I decided to go the easier way and not use unordered_map. I confess I
was having second thoughts myself when I posted the patch, and your
message only made me more confident that I don't want to follow this
route.
>> {
>> - int len = strlen (e->vector[i]);
>> - char *newobj = (char *) xmalloc (len + 1);
>> -
>> - memcpy (newobj, e->vector[i], len + 1);
>> - e->vector[i] = newobj;
>> + return NULL;
>> }
>> }
>>
>
>> void
>> -set_in_environ (struct gdb_environ *e, const char *var, const char *value)
>> +gdb_environ::set (const std::string &var, const std::string &value)
>> {
>> - int i;
>> - int len = strlen (var);
>> - char **vector = e->vector;
>> - char *s;
>> + std::unordered_map<std::string, std::string>::iterator el;
>>
>> - for (i = 0; (s = vector[i]) != NULL; i++)
>> - if (strncmp (s, var, len) == 0 && s[len] == '=')
>> - break;
>> + el = this->m_environ_map.find (var);
>
> In C++, it's a good practice to avoid first initializing,
> and then assigning separately, because the default constructor
> will then do useless work. (And in some cases, there may not even
> be a default constructor.)
>
> I'm not a fan or "auto" everywhere, but with iterators,
> I find it OK:
>
> auto el = this->m_environ_map.find (var);
Without the unordered_map, this is no longer a problem.
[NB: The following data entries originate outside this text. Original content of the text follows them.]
(** * Properties *)

(** C7: [is_binary] holds exactly when one of [is_array_buffer],
    [is_array_buffer_view] and the node Buffer check holds. *)
Theorem is_binary_iff_some_representation (isolate : Isolate) (value : Value) :
  is_binary isolate value = true <->
  is_array_buffer isolate value = true
  \/ is_array_buffer_view isolate value = true
  \/ Buffer_HasInstance value = true.
Proof.
  unfold is_binary.
  rewrite !orb_true_iff. tauto.
Qed.

(** ** Memory lemmas *)

Lemma determinate_Some (bs : list byte) : determinate (Some <$> bs) = Some bs.
Proof.
  induction bs as [|x bs IH]; [reflexivity|].
  rewrite fmap_cons. cbn [determinate]. rewrite IH. reflexivity.
Qed.

Lemma read_cells_length (m : Memory) (p : pointer) (n : nat) (cs : list Cell) :
  read_cells m p n = Some cs -> length cs = n.
Proof.
  destruct p as [|b o]; unfold read_cells; [discriminate|].
  destruct (m !! b) as [[blk|]|]; try discriminate.
  destruct (decide (o + n <= length blk)) as [Hle|]; [|discriminate].
  intros [= <-]. rewrite length_take, length_drop. lia.
Qed.

(** Allocation leaves every live view as it was. *)
Lemma read_cells_alloc (m : Memory) (blk : Block) (p : pointer) (n : nat) (cs : list Cell) :
  read_cells m p n = Some cs ->
  read_cells (m ++ [Some blk]) p n = Some cs.
Proof.
  destruct p as [|b o]; unfold read_cells; [discriminate|].
  destruct (m !! b) as [[old|]|] eqn:Hb; try discriminate.
  rewrite lookup_app_l by (eapply lookup_lt_Some; exact Hb).
  rewrite Hb. tauto.
Qed.

Lemma read_cells_new_block (m : Memory) (blk : Block) :
  read_cells (m ++ [Some blk]) (Ptr (length m) 0) (length blk) = Some blk.
Proof.
  unfold read_cells. rewrite lookup_app_r by lia. rewrite Nat.sub_diag.
  cbn [lookup list_lookup]. rewrite decide_True by lia.
  rewrite drop_0, firstn_all. reflexivity.
Qed.

(** Overwriting a whole new block. *)
Lemma write_cells_new_block (m : Memory) (blk : Block) (cs : list Cell) :
  length cs = length blk ->
  write_cells (m ++ [Some blk]) (Ptr (length m) 0) cs = Some (m ++ [Some cs]).
Proof.
  intros Hlen. unfold write_cells. rewrite lookup_app_r by lia. rewrite Nat.sub_diag.
  cbn [lookup list_lookup]. rewrite decide_True by lia. f_equal.
  rewrite insert_app_r_alt by lia. rewrite Nat.sub_diag.
  cbn [insert list_insert take Nat.add app].
  rewrite Hlen, drop_all, app_nil_r. reflexivity.
Qed.

(** A write into one block is not seen through a pointer into another. *)
Lemma read_cells_write_other (m m' : Memory) (b o b' o' n : nat) (cs : list Cell) :
  b <> b' ->
  write_cells m (Ptr b o) cs = Some m' ->
  read_cells m' (Ptr b' o') n = read_cells m (Ptr b' o') n.
Proof.
  intros Hne. unfold write_cells, read_cells.
  destruct (m !! b) as [[blk|]|]; try discriminate.
  destruct (decide (o + length cs <= length blk)); [|discriminate].
  intros [= <-]. rewrite list_lookup_insert_ne by exact Hne. reflexivity.
Qed.

Lemma read_cells_free_other (m : Memory) (b o b' o' n : nat) :
  b <> b' ->
  read_cells (free (Ptr b o) m) (Ptr b' o') n = read_cells m (Ptr b' o') n.
Proof.
  intros Hne. unfold free, read_cells.
  rewrite list_lookup_insert_ne by exact Hne. reflexivity.
Qed.

(** A defined read goes through a block that exists. *)
Lemma read_cells_block_bound (m : Memory) (b o n : nat) (cs : list Cell) :
  read_cells m (Ptr b o) n = Some cs -> b < length m.
Proof.
  unfold read_cells. destruct (m !! b) as [x|] eqn:Hb; [|discriminate].
  intros _. apply lookup_lt_Some in Hb. exact Hb.
Qed.

Lemma read_cells_app (m ext : Memory) (p : pointer) (n : nat) (cs : list Cell) :
  read_cells m p n = Some cs -> read_cells (m ++ ext) p n = Some cs.
Proof.
  destruct p as [|b o]; unfold read_cells; [discriminate|].
  destruct (m !! b) as [[old|]|] eqn:Hb; try discriminate.
  rewrite lookup_app_l by (eapply lookup_lt_Some; exact Hb).
  rewrite Hb. tauto.
Qed.

Lemma memcpy_into_new_block (m : Memory) (blk : Block) (src : pointer) (n : nat)
      (m' : Memory) :
  length blk = n ->
  memcpy (m ++ [Some blk]) (Ptr (length m) 0) src n = Some m' ->
  exists cs, m' = m ++ [Some cs] /\ length cs = n.
Proof.
  intros Hblk. unfold memcpy.
  destruct (read_cells (m ++ [Some blk]) src n) as [cs|] eqn:Hread; [|discriminate].
  assert (Hcs := read_cells_length _ _ _ _ Hread).
  rewrite write_cells_new_block by congruence.
  intros [= <-]. exists cs. split; [reflexivity|exact Hcs].
Qed.

(** ** Outcomes of the parts of [to_binary] *)

(** The lambda on a pointer through which the bytes to copy can be read. *)
Lemma make_owned_binary_data_copies (p : pointer) (n : nat) (st : State) (cs : list Cell) :
  (p = nullptr -> n = 0) ->
  copied_cells (memory st) p n = Some cs ->
  make_owned_binary_data p n st
  = Returns (lambda_result (memory st) n) (set_memory st (after_lambda (memory st) cs)).
Proof.
  intros Hnull Hcs.
  assert (Hptr : forall q cs', q <> nullptr ->
            copied_cells (memory st ++ [Some [None]]) q n = Some cs' ->
            (do r <- OwnedBinaryData_of_pointer q n;
             do _ <- leave_local_char (Ptr (length (memory st)) 0);
             ret r) (set_memory st (memory st ++ [Some [None]]))
            = Returns (lambda_result (memory st) n)
                      (set_memory st (after_lambda (memory st) cs'))).
  { intros [|b o] cs' Hq Hread; [contradiction|].
    unfold OwnedBinaryData_of_pointer, bind, new_char_array, alloc, leave_local_char,
      lambda_result, after_lambda, ret.
    cbn [null_pointer memory set_memory next_object].
    rewrite length_app. cbn [length]. rewrite Nat.add_1_r.
    destruct n as [|k]; cbn [copied_cells] in Hread.
    - injection Hread as <-. reflexivity.
    - cbn [Nat.eqb]. unfold do_memcpy, memcpy. cbn [memory set_memory].
      rewrite (read_cells_app _ [Some (replicate (S k) None)] _ _ _ Hread).
      replace (S (length (memory st))) with (length (memory st ++ [Some [None]]))
        by (rewrite length_app; cbn [length]; lia).
      rewrite write_cells_new_block
        by (rewrite length_replicate; exact (read_cells_length _ _ _ _ Hread)).
      reflexivity. }
  unfold make_owned_binary_data, bind at 1, REALM_ASSERT.
  destruct p as [|b o].
  - rewrite (Hnull eq_refl) in *. cbn [null_pointer negb orb Nat.eqb].
    unfold bind at 1, enter_local_char, alloc.
    cbn [negb]. cbn in Hcs. injection Hcs as <-.
    apply Hptr; [discriminate|reflexivity].
  - cbn [null_pointer negb orb]. unfold bind at 1, enter_local_char, alloc.
    apply Hptr; [discriminate|].
    destruct n as [|k]; cbn [copied_cells] in *; [exact Hcs|].
    apply read_cells_app. exact Hcs.
Qed.

Lemma make_owned_binary_data_outcome (data : pointer) (length : nat) (st : State) :
  make_owned_binary_data data length st = Aborts
  \/ make_owned_binary_data data length st = UndefinedBehaviour
  \/ exists cs, make_owned_binary_data data length st
                = Returns (lambda_result (memory st) length)
                          (set_memory st (after_lambda (memory st) cs))
                /\ List.length cs = length.
Proof.
  destruct data as [|b o].
  - destruct length as [|k]; [|left; reflexivity].
    right. right. exists []. split; [|reflexivity].
    apply make_owned_binary_data_copies; [reflexivity|reflexivity].
  - destruct length as [|k].
    + right. right. exists []. split; [|reflexivity].
      apply make_owned_binary_data_copies; [discriminate|reflexivity].
    + destruct (read_cells (memory st) (Ptr b o) (S k)) as [cs|] eqn:Hread.
      * right. right. exists cs. split; [|exact (read_cells_length _ _ _ _ Hread)].
        apply make_owned_binary_data_copies; [discriminate|exact Hread].
      * unfold make_owned_binary_data, bind, REALM_ASSERT, enter_local_char, alloc,
          OwnedBinaryData_of_pointer, new_char_array, leave_local_char, ret.
        cbn [null_pointer negb orb Nat.eqb memory set_memory].
        unfold bind, alloc, do_memcpy. cbn [memory set_memory].
        destruct (memcpy _ _ _ _) as [m'|] eqn:Hcopy; [|right; left; reflexivity].
        right. right.
        apply memcpy_into_new_block in Hcopy as (cs & -> & Hcs);
          [|apply length_replicate].
        exists cs. split; [|exact Hcs].
        unfold lambda_result, after_lambda. rewrite length_app. cbn [List.length].
        rewrite Nat.add_1_r. reflexivity.
Qed.

Lemma view_extraction_outcome (isolate : Isolate) (store : pointer) (ofs len : nat)
      (nb : bool) (id : nat) (st : State) :
  let value := Object id (ArrayBufferViewObject store ofs len nb) in
  to_binary isolate value st = UndefinedBehaviour
  \/ exists st', to_binary isolate value st
                 = Returns {| m_data := Ptr (List.length (memory st)) 0; m_size := len |} st'.
Proof.
  cbn [to_binary is_array_buffer is_array_buffer_view IsArrayBuffer IsArrayBufferView
       object_class View_ByteLength].
  unfold bind, defined, new_char_array, alloc, CopyContents. cbn [object_class].
  rewrite Nat.min_id.
  destruct (len =? 0) eqn:Hlen.
  - right. apply Nat.eqb_eq in Hlen. subst len. eexists. reflexivity.
  - unfold bind, do_memcpy. cbn [memory set_memory].
    destruct (memcpy _ _ _ _); [right|left; reflexivity].
    eexists. reflexivity.
Qed.

Lemma to_binary_array_buffer (isolate : Isolate) (id : nat) (p : pointer) (n : nat) :
  to_binary isolate (Object id (ArrayBufferObject p n)) = make_owned_binary_data p n.
Proof. reflexivity. Qed.

Lemma to_binary_buffer (isolate : Isolate) (id : nat) (p : pointer) (n : nat) :
  to_binary isolate (Object id (BufferObject p n)) = make_owned_binary_data p n.
Proof. reflexivity. Qed.

(** The lambda stops at its assertion, is undefined or returns: settle a goal
    about a call of it, given as hypothesis [H], in the first two cases, and
    leave the third, with the cells [cs] that were copied. *)
Ltac lambda_cases p n st H cs Hcs :=
  let Ho := fresh "Ho" in
  destruct (make_owned_binary_data_outcome p n st) as [Ho|[Ho|(cs & Ho & Hcs)]];
  rewrite Ho in H; [discriminate H|discriminate H|].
But of course,
thanks for the review.
>>
>> - if (s == 0)
>> + if (el != this->m_environ_map.end ())
>> {
>> - if (i == e->allocated)
>> + if (el->second == value)
>> + return;
>> + else
>> {
>> - e->allocated += 10;
>> - vector = (char **) xrealloc ((char *) vector,
>> - (e->allocated + 1) * sizeof (char *));
>> - e->vector = vector;
>> + /* If we found this item, it means that we have to update
>> + its value on the map. */
>> + el->second = value;
>> + /* And we also have to update its value on the
>> + environ_vector. For that, we just delete the item here
>> + and recreate it (with the new value) later. */
>> + unset_in_vector (this->m_environ_vector, var);
>> }
>> - vector[i + 1] = 0;
>> }
>> else
>> - xfree (s);
>> -
>> - s = (char *) xmalloc (len + strlen (value) + 2);
>> - strcpy (s, var);
>> - strcat (s, "=");
>> - strcat (s, value);
>> - vector[i] = s;
>> -
>> - /* This used to handle setting the PATH and GNUTARGET variables
>> - specially. The latter has been replaced by "set gnutarget"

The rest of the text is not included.